The situation faced by adults across the UK needing care is dire. Costs can run into the tens of thousands – and one in 10 face fees of over £100,000.
In 2011, Lord Dilnot made recommendations that a cap on care of £86,000 be introduced to stop spiralling costs throwing pensioners into poverty.
In September of this year, the Prime Minister finally announced the introduction of a cap on care - paid for by a Health and Social Care Levy, funded by a hike in national insurance contributions.
However, the government have just released the fine print on the cap on care and as always the devil is in the detail.
In line with Lord Dilnot’s recommendations, it was expected the cap on care would be a combination of all costs towards care including means-tested council funding. Instead, the cap is entirely based on private contributions to care.
This means tens of thousands of poorer adults will pay the same for their care as the wealthy and asset rich. And still face the prospect of having to sell their home to do so.
And low paid workers are footing the bill. This includes the seven out of 10 care workers who are paid less than £10/hour.
Instead of fixing care, the new cap is diverting money away from those who need it most.
Transforming care
We’ve been clear that there should no new deal for social care without a new deal for the workforce.
Low pay and insecure work are rife in the sector, contributing to a turnover rate of 30.4% and a vacancy rate of over 112,000.
Unions and care providers have warned the staffing crisis could worsen this winter following the introduction of a mandatory vaccination policy.
Raising the pay of care workers to at least £10 per hour could transform the lives of care workers and help stop the exodus of staff from the sector.
TUC analysis showed there would only be a £227 million net cost to the Treasury of raising pay to £10 an hour and the government could have invested some of the £36 billion it will raise in revenue from the new health and social care levy to pay for it.
Instead, it is investing just 15 percent - £5.4 billion - on social care with the rest going to the NHS. Instead of directing this money to fixing the structural issues faced by the sector, it has been earmarked to fund the new cap on care.
Poorest areas worst off
The remainder isn’t nearly enough to meet rising demand – the Health Foundation estimates that meeting rising demand by the end of the decade would cost £6 billion – or to tackle the crisis in unmet care need.

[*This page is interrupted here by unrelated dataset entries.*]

Lemma kept_from b level f :
  f ∈ kept b level -> f ∈ level_files (base_ b) level \/ f ∈ added_at (levels_ b) level.
Proof.
  unfold kept, keep, level_state, added_at. intros [_ Hf]%list_elem_of_filter.
  rewrite merge_files_perm, nth_lookup in Hf. apply elem_of_app in Hf as [?|Hf]; [auto|right].
  by destruct (levels_ b !! level).
Qed.
(** What a builder saves on a level. *)
Lemma Builder_level base edits level : (level < num_levels)%nat ->
  let b := fold_left (Apply ucmp) edits (Builder_new base) in
  numbers (kept b level) = fold_left (edit_numbers level) edits (numbers (level_files base level)) /\
  (forall f, f ∈ kept b level -> f ∈ level_files base level \/ added_by level edits f) /\
  (StronglySorted by_smallest_le (level_files base level) -> StronglySorted by_smallest_le (kept b level)).
Proof.
  intros Hl b.
  destruct (Apply_all_numbers (level_files base level) level edits (Builder_new base) (MkLevelState ∅ []))
    as (st & Est & Eb & Hsorted & Hn).
  { cbn [levels_ Builder_new]. by apply lookup_replicate_2. }
  fold b in Est, Eb. cbn [base_ Builder_new] in Eb.
  assert (level_state b level = st) as Hst by (unfold level_state; by rewrite nth_lookup, Est).
  split_and!.
  - rewrite kept_numbers, Hst, Eb, Hn. f_equal. unfold state_numbers. cbn. set_solver.
  - intros f [Hf|Hf]%kept_from; [rewrite Eb in Hf; auto|].
    destruct (Apply_all_added edits (Builder_new base) level f Hf) as [Hf'|Hf']; [|auto]. clear Hf. rename Hf' into Hf. unfold added_at in Hf. cbn [levels_ Builder_new] in Hf.
    rewrite lookup_replicate_2 in Hf by done. cbn in Hf. by apply elem_of_nil in Hf.
  - intros Hs. unfold kept, keep. apply StronglySorted_filter, merge_files_sorted; [by rewrite Eb|].
    rewrite Hst. apply Hsorted. constructor.
Qed.
End BuilderLemmas.

(** ** Lemmas: ranges *)

Section RangeLemmas.
Context (ucmp : Comparator) `{!ComparatorLaws ucmp any_key}.
Abbreviation icmp := (InternalKeyCompare ucmp).

(** [lo, hi] is the range of [inputs]. *)
Definition range_of (inputs : list FileMetaData) (lo hi : InternalKey) : Prop :=
  forall f, f ∈ inputs -> icmp (rep_ lo) (rep_ (smallest f)) <= 0 /\ icmp (rep_ (largest f)) (rep_ hi) <= 0.

Lemma GetRange_ok inputs : inputs <> [] ->
  exists lo hi, GetRange ucmp inputs = Some (lo, hi) /\ range_of inputs lo hi /\
    (exists f, f ∈ inputs /\ lo = smallest f) /\ (exists f, f ∈ inputs /\ hi = largest f).
Proof.
  destruct inputs as [|f0 inputs]; [done|]. intros _. cbn [GetRange].
  assert (forall fs lo hi done_, range_of done_ lo hi -> (exists f, f ∈ done_ /\ lo = smallest f) ->
    (exists f, f ∈ done_ /\ hi = largest f) ->
    exists lo' hi', fold_left (fun '(lo, hi) f =>
        (if icmp (rep_ (smallest f)) (rep_ lo) <? 0 then smallest f else lo,
         if icmp (rep_ (largest f)) (rep_ hi) >? 0 then largest f else hi)) fs (lo, hi) = (lo', hi') /\
      range_of (done_ ++ fs) lo' hi' /\ (exists f, f ∈ done_ ++ fs /\ lo' = smallest f) /\
      (exists f, f ∈ done_ ++ fs /\ hi' = largest f)) as Hfold.
  { induction fs as [|f fs IH]; intros lo hi d Hr Hlo Hhi; [rewrite app_nil_r; by exists lo, hi|].
    cbn [fold_left]. replace (d ++ f :: fs) with ((d ++ [f]) ++ fs) by (by rewrite <- app_assoc).
    apply IH.
    - intros g Hg. apply elem_of_app in Hg as [Hg|Hg%list_elem_of_singleton].
      + destruct (Hr g Hg) as [H1 H2]. split.
        * destruct (Z.ltb_spec (icmp (rep_ (smallest f)) (rep_ lo)) 0); [|done].
          apply (to_trans (cmp := icmp) (valid := any_key) _ (rep_ lo)); try done. lia.
        * destruct (Z.gtb_spec (icmp (rep_ (largest f)) (rep_ hi)) 0) as [Hgt|]; [|done].
          apply (to_trans (cmp := icmp) (valid := any_key) _ (rep_ hi)); try done.
          apply (to_flip_le icmp any_key); try done. lia.
      + subst g. split.
        * destruct (Z.ltb_spec (icmp (rep_ (smallest f)) (rep_ lo)) 0); [by rewrite (to_refl icmp any_key)|].
          apply (to_flip_le icmp any_key); try done. lia.
        * destruct (Z.gtb_spec (icmp (rep_ (largest f)) (rep_ hi)) 0) as [Hgt|]; [by rewrite (to_refl icmp any_key)|done].
    - destruct (_ <? 0); [exists f; set_solver|]. destruct Hlo as (g & ? & ->). exists g. set_solver.
    - destruct (_ >? 0); [exists f; set_solver|]. destruct Hhi as (g & ? & ->). exists g. set_solver. }
  destruct (Hfold inputs (smallest f0) (largest f0) [f0]) as (lo & hi & E & Hr & Hlo & Hhi).
  - intros g ->%list_elem_of_singleton. by rewrite !(to_refl icmp any_key).
  - exists f0. set_solver.
  - exists f0. set_solver.
  - exists lo, hi. rewrite E. auto.
Qed.
Abbreviation user k := (InternalKey_user_key k).

(** A file of [inputs] meets every range that contains theirs. *)
Lemma range_of_in_range inputs lo hi b e f :
  range_of inputs lo hi -> f ∈ inputs -> file_wf ucmp f ->
  bound_le ucmp b (Some (user lo)) -> bound_ge ucmp e (Some (user hi)) -> in_range ucmp b e f.
Proof.
  intros Hr Hf Hw Hb He. destruct (Hr f Hf) as [H1 H2].
  apply (icmp_user_le ucmp) in H1, H2. pose proof (file_wf_user ucmp f Hw) as Hu.
  destruct b as [b|]; [|done]. destruct e as [e|]; [|done]. cbn in Hb, He.
  pose proof (ucmp_trans ucmp _ _ _ Hb (ucmp_trans ucmp _ _ _ H1 Hu)) as Hlo.
  pose proof (ucmp_trans ucmp _ _ _ (ucmp_trans ucmp _ _ _ Hu H2) He) as Hhi.
  pose proof (ucmp_sgn ucmp b (user (largest f))). pose proof (ucmp_sgn ucmp (user (smallest f)) e).
  split; cbn [before_range after_range].
  - apply Z.ltb_ge. lia.
  - rewrite Z.gtb_ltb. apply Z.ltb_ge. lia.
Qed.

(** The files of [level] that meet the user keys from [lo] to [hi]. *)
Definition meeting (v : Version) (level : nat) (lo hi : InternalKey) : list FileMetaData :=
  base.filter (in_range ucmp (Some (user lo)) (Some (user hi))) (level_files v level).

Lemma GetOverlappingInputs_meeting v level lo hi :
  GetOverlappingInputs ucmp v (S level) (Some lo) (Some hi) = Some (meeting v (S level) lo hi).
Proof.
  destruct (GetOverlappingInputs_ok ucmp v (S level) (Some lo) (Some hi)) as (b & e & -> & _ & _ & _ & H).
  by destruct H as [-> ->].
Qed.

(** A compaction's inputs: files of [level] covering [in0], and what they meet
    on the next level. *)
Definition inputs_ok (v : Version) (level : nat) (in0 in0' in1' : list FileMetaData) (lo hi : InternalKey) : Prop :=
  in0 ⊆ in0' /\ in0' ⊆ level_files v level /\ GetRange ucmp in0' = Some (lo, hi) /\ in1' = meeting v (S level) lo hi.

Lemma range_of_app a b lo hi : range_of (a ++ b) lo hi -> range_of a lo hi.
Proof. intros H f Hf. apply H. set_solver. Qed.

Lemma expand_inputs_ok v level in0 lo hi in1 s0 l0 :
  in0 <> [] -> Forall (file_wf ucmp) in0 -> inputs_ok v level in0 in0 in1 lo hi ->
  GetRange2 ucmp in0 in1 = Some (s0, l0) ->
  exists in0' in1' lo' hi' s l, expand_inputs ucmp v level in0 in1 hi s0 l0 = Some (in0', in1', hi', s, l) /\
    inputs_ok v level in0 in0' in1' lo' hi' /\ GetRange2 ucmp in0' in1' = Some (s, l).
Proof.
  intros Hne Hw Hok HR2. unfold expand_inputs.
  destruct in1 as [|f1 in1]; [by exists in0, [], lo, hi, s0, l0|]. set (in1' := f1 :: in1) in *.
  destruct (GetOverlappingInputs_ok ucmp v level (Some s0) (Some l0)) as (b & e & -> & Hb & He & _ & _).
  set (ex0 := base.filter _ _). bind_simpl.
  case_match; [|by exists in0, in1', lo, hi, s0, l0].
  assert (in0 ⊆ ex0) as Hsub.
  { destruct Hok as (_ & Hsub & _). intros f Hf. apply list_elem_of_filter. split; [|by apply Hsub].
    destruct (GetRange_ok (in0 ++ in1')) as (s & l & E & Hr & _); [by destruct in0|].
    unfold GetRange2 in HR2. rewrite HR2 in E. injection E as -> ->.
    rewrite Forall_forall in Hw. apply (range_of_in_range in0 s l); auto. by eapply range_of_app. }
  assert (ex0 <> []) as Hex by (intros E; rewrite E in Hsub; destruct in0; [done|set_solver]).
  destruct (GetRange_ok ex0 Hex) as (ns & nl & En & _). rewrite En. bind_simpl.
  rewrite Nat.add_1_r, GetOverlappingInputs_meeting. bind_simpl.
  case_match; [|by exists in0, in1', lo, hi, s0, l0].
  destruct (GetRange_ok (ex0 ++ meeting v (S level) ns nl)) as (s & l & E & _); [by destruct ex0|].
  unfold GetRange2. rewrite E. bind_simpl.
  exists ex0, (meeting v (S level) ns nl), ns, nl, s, l. split_and!; [done| |done].
  split_and!; [done| |done|done]. intros f Hf. by apply list_elem_of_filter in Hf as [_ ?].
Qed.
End RangeLemmas.

(** ** Lemmas: what a compaction asks *)

Section CompactionLemmas.
Context (ucmp : Comparator) `{!ComparatorLaws ucmp any_key}.
Abbreviation icmp := (InternalKeyCompare ucmp).
Abbreviation lo_key f := (InternalKey_user_key (smallest f)).
Abbreviation hi_key f := (InternalKey_user_key (largest f)).

(** The key is in the file's range of user keys. *)
Definition covers (key : bytes) (f : FileMetaData) : bool :=
  (Compare ucmp key (hi_key f) <=? 0) && (Compare ucmp key (lo_key f) >=? 0).

Lemma covers_past key f : Compare ucmp (hi_key f) key < 0 -> covers key f = false.
Proof.
  intros H. unfold covers. apply andb_false_iff. left. apply Z.leb_gt.
  pose proof (ucmp_sgn ucmp key (hi_key f)). lia.
Qed.

(** The files before [ptr] end before [key]. *)
Definition passed (files : list FileMetaData) (ptr : nat) (key : bytes) : Prop :=
  forall i f, (i < ptr)%nat -> files !! i = Some f -> Compare ucmp (hi_key f) key < 0.

Lemma passed_mono files ptr key key' :
  Compare ucmp key key' <= 0 -> passed files ptr key -> passed files ptr key'.
Proof. intros Hk Hp i f Hi Hf. apply (to_lt_le_trans (Compare ucmp) any_key _ key); try done. by apply (Hp i). Qed.

Lemma passed_covers files ptr key :
  passed files ptr key -> existsb (covers key) files = existsb (covers key) (drop ptr files).
Proof.
  intros Hp. rewrite <- (take_drop ptr files) at 1. rewrite existsb_app.
  replace (existsb (covers key) (take ptr files)) with false; [done|].
  symmetry. apply not_true_iff_false. rewrite existsb_lookup. intros (i & f & Hi & Hc).
  apply lookup_take_Some in Hi as [Hi Hlt]. rewrite covers_past in Hc by (by apply (Hp i)). done.
Qed.

Lemma IsBaseLevel_advance_ok key files ptr ptr' inside :
  level_wf ucmp files -> passed files ptr key ->
  IsBaseLevel_advance ucmp key ptr (drop ptr files) = (ptr', inside) ->
  passed files ptr' key /\ inside = existsb (covers key) files.
Proof.
  intros Hw. remember (drop ptr files) as rest eqn:E. revert ptr E.
  induction rest as [|f rest IH]; intros ptr E Hp; cbn [IsBaseLevel_advance].
  { intros [= <- <-]. split; [done|]. by rewrite (passed_covers _ _ _ Hp), <- E. }
  assert (files !! ptr = Some f) as Hf by (rewrite <- (Nat.add_0_r ptr), <- lookup_drop, <- E; done).
  assert (rest = drop (S ptr) files) as E' by (rewrite <- Nat.add_1_r, <- drop_drop, <- E; done).
  destruct (Z.leb_spec (Compare ucmp key (hi_key f)) 0) as [Hle|Hgt].
  - intros [= <- <-]. split; [done|]. rewrite (passed_covers _ _ _ Hp), <- E. cbn [existsb].
    unfold covers at 1. rewrite (proj2 (Z.leb_le _ _) Hle). cbn [andb].
    destruct (Z.geb_spec (Compare ucmp key (lo_key f)) 0) as [|Hlt]; [done|]. cbn [orb]. symmetry.
    apply not_true_iff_false. rewrite existsb_lookup. intros (i & g & Hg & Hc).
    rewrite E', lookup_drop in Hg. unfold covers in Hc. apply andb_true_iff in Hc as [_ Hc].
    rewrite Z.geb_leb in Hc. apply Z.leb_le in Hc.
    pose proof (level_wf_user ucmp files ptr (S ptr + i) f g Hw ltac:(lia) Hf Hg) as Hfg.
    destruct Hw as [Hw _]. rewrite Forall_lookup in Hw. pose proof (file_wf_user ucmp f (Hw _ _ Hf)) as Hff.
    pose proof (ucmp_trans ucmp _ _ _ Hff Hfg) as Hlg.
    pose proof (to_lt_le_trans (Compare ucmp) any_key key _ _ I I I Hlt Hlg). lia.
  - intros Hadv. apply (IH (S ptr)); [done| |done]. intros i g Hi Hg.
    destruct (decide (i = ptr)) as [->|]; [|apply (Hp i); [lia|done]].
    rewrite Hf in Hg. injection Hg as <-. pose proof (ucmp_sgn ucmp key (hi_key f)). lia.
Qed.

(** The pointers of every level from [first] on are behind [key]. *)
Definition ptrs_ok (v : Version) (first : nat) (ptrs : list nat) (key : bytes) : Prop :=
  length ptrs = num_levels /\
  forall lvl, (first <= lvl)%nat -> passed (level_files v lvl) (nth lvl ptrs 0%nat) key.

Lemma ptrs_ok_start v first key : ptrs_ok v first (replicate num_levels 0%nat) key.
Proof.
  split; [by rewrite length_replicate|]. intros lvl _ i f Hi. rewrite nth_lookup in Hi.
  destruct (replicate num_levels 0%nat !! lvl) as [n|] eqn:E; cbn in Hi; [|lia].
  apply lookup_replicate in E as [-> _]. lia.
Qed.

Lemma IsBaseLevel_levels_ok v first key levels ptrs :
  (forall lvl, (first <= lvl)%nat -> level_wf ucmp (level_files v lvl)) ->
  Forall (fun lvl => first <= lvl < num_levels)%nat levels -> ptrs_ok v first ptrs key ->
  (IsBaseLevel_levels ucmp v key levels ptrs).1 =
    negb (existsb (fun lvl => existsb (covers key) (level_files v lvl)) levels) /\
  ptrs_ok v first (IsBaseLevel_levels ucmp v key levels ptrs).2 key.
Proof.
  intros Hw Hl. revert ptrs. induction Hl as [|lvl levels Hlvl Hl IH]; intros ptrs Hp; [done|].
  cbn [IsBaseLevel_levels existsb].
  destruct (IsBaseLevel_advance _ _ _ _) as [ptr ins] eqn:E.
  apply IsBaseLevel_advance_ok in E as [Hptr ->]; [|apply Hw; lia|apply Hp; lia].
  assert (ptrs_ok v first (<[lvl:=ptr]> ptrs) key) as Hp'.
  { destruct Hp as [Hlen Hp]. split; [by rewrite length_insert|]. intros l Hfl.
    rewrite nth_lookup. destruct (decide (l = lvl)) as [->|Hne].
    - rewrite list_lookup_insert_eq by lia. done.
    - rewrite list_lookup_insert_ne, <- nth_lookup by done. auto. }
  destruct (existsb (covers key) (level_files v lvl)); [done|]. by apply IH.
Qed.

Before the pandemic, an estimated 1.5 million elderly people are believed to have unmet care needs. That figure is believed to have risen sharply since the crisis began.
But local authority spending on social care has fallen by £600 million since 2010 as a result of government cuts to local authority budgets.
Councils in some of the most deprived areas of England have been particularly hard hit, with unmet care need is twice as high in these areas than in the least deprived areas.
What people living in these areas need is high-quality work and high-quality care. The answer to that lies in a properly funded social care system that provides decent work, on secure contracts with fair pay and protects the homes of the poorest pensioners.
The government has so far, failed to deliver that.